= Beginning of Section =

Lemma top_of_column (col : Transaction -> string) (table : list Transaction) :
  match idxmax (groupby_sum String.compare (map (fun t => (col t, total_sales t)) table)) with
  | Ok k => top_of col table k
  | Raise _ => table = []
  end.
Proof.
  pose proof (idxmax_spec (groupby_sum String.compare
                             (map (fun t => (col t, total_sales t)) table))) as H.
  destruct (sums_keys col table) as [_ Hkeys].
  destruct (idxmax _) as [k|e].
  - destruct H as [v [Hin Hmax]].
    assert (Hv := groupby_sum_value String.compare string_compare_eq String.compare_antisym
                    string_compare_lt_trans _ k v Hin).
    rewrite key_total_column in Hv. split.
    + apply Hkeys. apply in_map_iff. exists (k, v). auto.
    + intros t Ht.
      assert (Hk : In (col t) (map fst (groupby_sum String.compare
                                          (map (fun t => (col t, total_sales t)) table)))).
      { apply Hkeys. eauto. }
      apply in_map_iff in Hk. destruct Hk as [[k' v'] [Hk' Hin']]. simpl in Hk'. subst k'.
      assert (Hv' := groupby_sum_value String.compare string_compare_eq String.compare_antisym
                       string_compare_lt_trans _ (col t) v' Hin').
      rewrite key_total_column in Hv'. specialize (Hmax _ Hin'). simpl in Hmax.
      rewrite <- Hv, <- Hv'. exact Hmax.
  - destruct table as [|t table]; [reflexivity|]. exfalso.
    assert (Hk : In (col t) (map fst (groupby_sum String.compare
                      (map (fun t => (col t, total_sales t)) (t :: table))))).
    { apply Hkeys. exists t. split; [left; reflexivity | reflexivity]. }
    rewrite H in Hk. exact Hk.
Qed.

(** ** [sorted] *)

Definition string_le (a b : string) : Prop := String.compare a b <> Gt.

Lemma string_leb_le (a b : string) : String.leb a b = true <-> string_le a b.
Proof.
  unfold String.leb, string_le. destruct (String.compare a b); split; congruence.
Qed.

Lemma string_le_total (a b : string) : String.leb a b = false -> string_le b a.
Proof.
  unfold String.leb, string_le. rewrite (String.compare_antisym a b).
  destruct (String.compare b a); simpl; congruence.
Qed.

Lemma string_le_trans (a b c : string) : string_le a b -> string_le b c -> string_le a c.
Proof.
  unfold string_le. intros Hab Hbc.
  destruct (String.compare a b) eqn:Eab; [| |congruence].
  - apply string_compare_eq in Eab. subst. exact Hbc.
  - destruct (String.compare b c) eqn:Ebc; [| |congruence].
    + apply string_compare_eq in Ebc. subst. rewrite Eab. discriminate.
    + rewrite (string_compare_lt_trans a b c Eab Ebc). discriminate.
Qed.

Lemma insert_string_perm (x : string) (l : list string) :
  Permutation (insert_string x l) (x :: l).
Proof.
  induction l as [|y l IH]; simpl; [reflexivity|].
  destruct (String.leb y x); [|reflexivity].
  rewrite IH. apply perm_swap.
Qed.

Lemma insert_string_sorted (x : string) (l : list string) :
  StronglySorted string_le l -> StronglySorted string_le (insert_string x l).
Proof.
  induction l as [|y l IH]; intros Hs; simpl; [repeat constructor|].
  inversion Hs as [|? ? Hl Hall]; subst.
  destruct (String.leb y x) eqn:E.
  - apply string_leb_le in E. constructor; [apply IH; exact Hl|].
    rewrite (insert_string_perm x l). constructor; assumption.
  - apply string_le_total in E. constructor; [exact Hs|].
    constructor; [exact E|]. eapply Forall_impl; [exact Hall|].
    intros z Hz. eapply string_le_trans; eassumption.
Qed.

Lemma sorted_strings_spec (l : list string) :
  Permutation (sorted_strings l) l /\ StronglySorted string_le (sorted_strings l).
Proof.
  unfold sorted_strings.
  assert (H : forall acc, StronglySorted string_le acc ->
            Permutation (fold_left (fun acc x => insert_string x acc) l acc) (l ++ acc) /\
            StronglySorted string_le (fold_left (fun acc x => insert_string x acc) l acc)).
  { induction l as [|x l IH]; intros acc Hacc; simpl; [split; [reflexivity | exact Hacc]|].
    destruct (IH (insert_string x acc) (insert_string_sorted x acc Hacc)) as [Hp Hs].
    split; [|exact Hs]. rewrite Hp, insert_string_perm. symmetry. apply Permutation_middle. }
  destruct (H [] ltac:(constructor)) as [Hp Hs]. rewrite app_nil_r in Hp. auto.
Qed.

Lemma sorted_distinct_strict (l : list string) :
  NoDup l -> StronglySorted string_le l -> StronglySorted string_lt l.
Proof.
  intros Hnd Hs. induction Hs as [|x l Hl IH Hall]; [constructor|].
  inversion Hnd as [|? ? Hx Hnd']; subst. constructor; [apply IH; exact Hnd'|].
  rewrite Forall_forall in Hall. apply Forall_forall. intros y Hy.
  specialize (Hall y Hy). unfold string_le in Hall. unfold key_lt.
  destruct (String.compare x y) eqn:E; [|reflexivity|congruence].
  apply string_compare_eq in E. subst. contradiction.
Qed.

(** ** The service methods *)

Definition product_insight (p : string) : Insight :=
  mkInsight "Products" "info" (p ++ " - Top Performer") (p ++ " generates highest revenue")
    ("Expand " ++ p ++ " product line").

Definition region_insight (r : string) : Insight :=
  mkInsight "Geography" "info" (r ++ " - Leading Market") (r ++ " shows strongest performance")
    ("Use " ++ r ++ " strategy as template").

Definition growth_insight (description : string) : Insight :=
  mkInsight "Growth" "positive" "Strong Growth Trend" description
    "Scale operations to meet increasing demand".

Definition within (start stop : option Calendar.date) (d : Calendar.date) : Prop :=
  match start with Some s => (s <= d)%Z | None => True end /\
  match stop with Some e => (d <= e)%Z | None => True end.

Definition selected (category : option string) (t : Transaction) : Prop :=
  truthy category = true -> category = Some (product_category t).

Lemma filter_by_In (proj : Transaction -> string) (arg : option string)
    (table : list Transaction) (t : Transaction) :
  In t (filter_by proj arg table) <->
  In t table /\ (truthy arg = true -> arg = Some (proj t)).
Proof.
  unfold filter_by. destruct arg as [x|]; simpl.
  - destruct (String.eqb x "") eqn:E; simpl.
    + split; [intros H; split; [exact H | discriminate] | intros [H _]; exact H].
    + rewrite <- list_elem_of_In, list_elem_of_filter, list_elem_of_In. split.
      * intros [Hx Hin]. apply Is_true_true, String.eqb_eq in Hx. subst. auto.
      * intros [Hin Hx]. specialize (Hx eq_refl). injection Hx as ->.
        split; [apply Is_true_true, String.eqb_refl | exact Hin].
  - split; [intros H; split; [exact H | discriminate] | intros [H _]; exact H].
Qed.

Lemma bounded_In (start stop : option Calendar.date) (table : list Transaction)
    (t : Transaction) :
  In t (match stop with
        | Some d => filter (fun t => (date t <=? d)%Z)
                      (match start with
                       | Some d => filter (fun t => (d <=? date t)%Z) table
                       | None => table
                       end)
        | None => match start with
                  | Some d => filter (fun t => (d <=? date t)%Z) table
                  | None => table
                  end
        end)
  <-> In t table /\ within start stop (date t).
Proof.
  unfold within.
  destruct stop as [e|], start as [s|];
    rewrite <- ?list_elem_of_In, ?list_elem_of_filter, ?Is_true_true, ?Z.leb_le; tauto.
Qed.

(** ** Extremes of a date column *)



Section WithLibraries.
Context `{PL : Prophet.Lib}.


(** X18. The product statistics (and the region statistics, which differ in
    the column only) list every value of the column that occurs in the
    table exactly once, largest rounded total first; an entry's total is
    the rounded sum of its rows, its count their number, never zero, and the
    counts add up to the number of transactions. *)
Theorem stats_cover_table (self : ForecastingService) (table : list Transaction) :
  df self = Some table ->
  get_product_stats self = Ok (group_stats product_category table) /\
  get_region_stats self = Ok (group_stats region table) /\
  forall col,
    let rows := group_stats col table in
    StronglySorted (fun a b => stat_total_sales b <= stat_total_sales a) rows /\
    NoDup (map key rows) /\
    (forall k, In k (map key rows) <-> exists t, In t table /\ col t = k) /\
    Forall (well_formed_row col table) rows /\
    Zsum (map num_transactions rows) = Z.of_nat (length table).
Proof.
  intros Hdf. unfold get_product_stats, get_region_stats, df_attr. rewrite Hdf.
  split; [reflexivity|]. split; [reflexivity|].
  intros col. apply group_stats_spec.
Qed.

(** X19. Whatever the period, the trend groups every sale under its
    period: the period labels are strictly increasing, each is the period of
    some transaction and every transaction's period is listed, and each
    label comes with one amount, the sum of the transactions of that
    period. *)
Theorem trends_group_by_period (period : string) (self : ForecastingService)
    (table : list Transaction) :
  df self = Some table ->
  exists tr,
    get_trends period self = Ok tr /\
    StronglySorted Z.lt (periods tr) /\
    (forall p, In p (periods tr) <->
               exists t, In t table /\ period_key period (date t) = p) /\
    Forall2 (fun p v => v == column_total (fun t => period_key period (date t)) table p)
      (periods tr) (sales tr).
Proof.
  intros Hdf. unfold get_trends, df_attr. rewrite Hdf. cbn [mbind result_bind].
  eexists. split; [reflexivity|]. cbn [periods sales].
  destruct (groupby_key_set Z.compare Z_compare_eq (fun a b => Z.compare_antisym b a)
              Z_compare_lt_trans Qplus
              (map (fun t => (period_key period (date t), total_sales t)) table))
    as (Hs & _ & Hin).
  split; [exact Hs|]. split.
  - intros p. unfold groupby_sum. rewrite Hin, map_map. simpl. rewrite in_map_iff.
    split; intros [t H]; exists t; tauto.
  - assert (Hall : forall k v,
              In (k, v) (groupby_sum Z.compare
                           (map (fun t => (period_key period (date t), total_sales t)) table)) ->
              v == column_total (fun t => period_key period (date t)) table k).
    { intros k v Hkv. rewrite <- key_total_column.
      apply (groupby_sum_value Z.compare Z_compare_eq (fun a b => Z.compare_antisym b a)
               Z_compare_lt_trans _ k v Hkv). }
    revert Hall. generalize (groupby_sum Z.compare
                     (map (fun t => (period_key period (date t), total_sales t)) table)).
    intros l. induction l as [|[k v] l IH]; intros Hall; simpl; constructor.
    + apply Hall. left. reflexivity.
    + apply IH. intros k' v' H. apply Hall. right. exact H.
Qed.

= End of Section =

_TASK_: Filter the entries down to the lines holding the string "start". Copy each of those lines.

_EXERCISE OUTPUT_:
Definition within (start stop : option Calendar.date) (d : Calendar.date) : Prop :=
  match start with Some s => (s <= d)%Z | None => True end /\
Lemma bounded_In (start stop : option Calendar.date) (table : list Transaction)
                      (match start with
        | None => match start with
  <-> In t table /\ within start stop (date t).
  destruct stop as [e|], start as [s|];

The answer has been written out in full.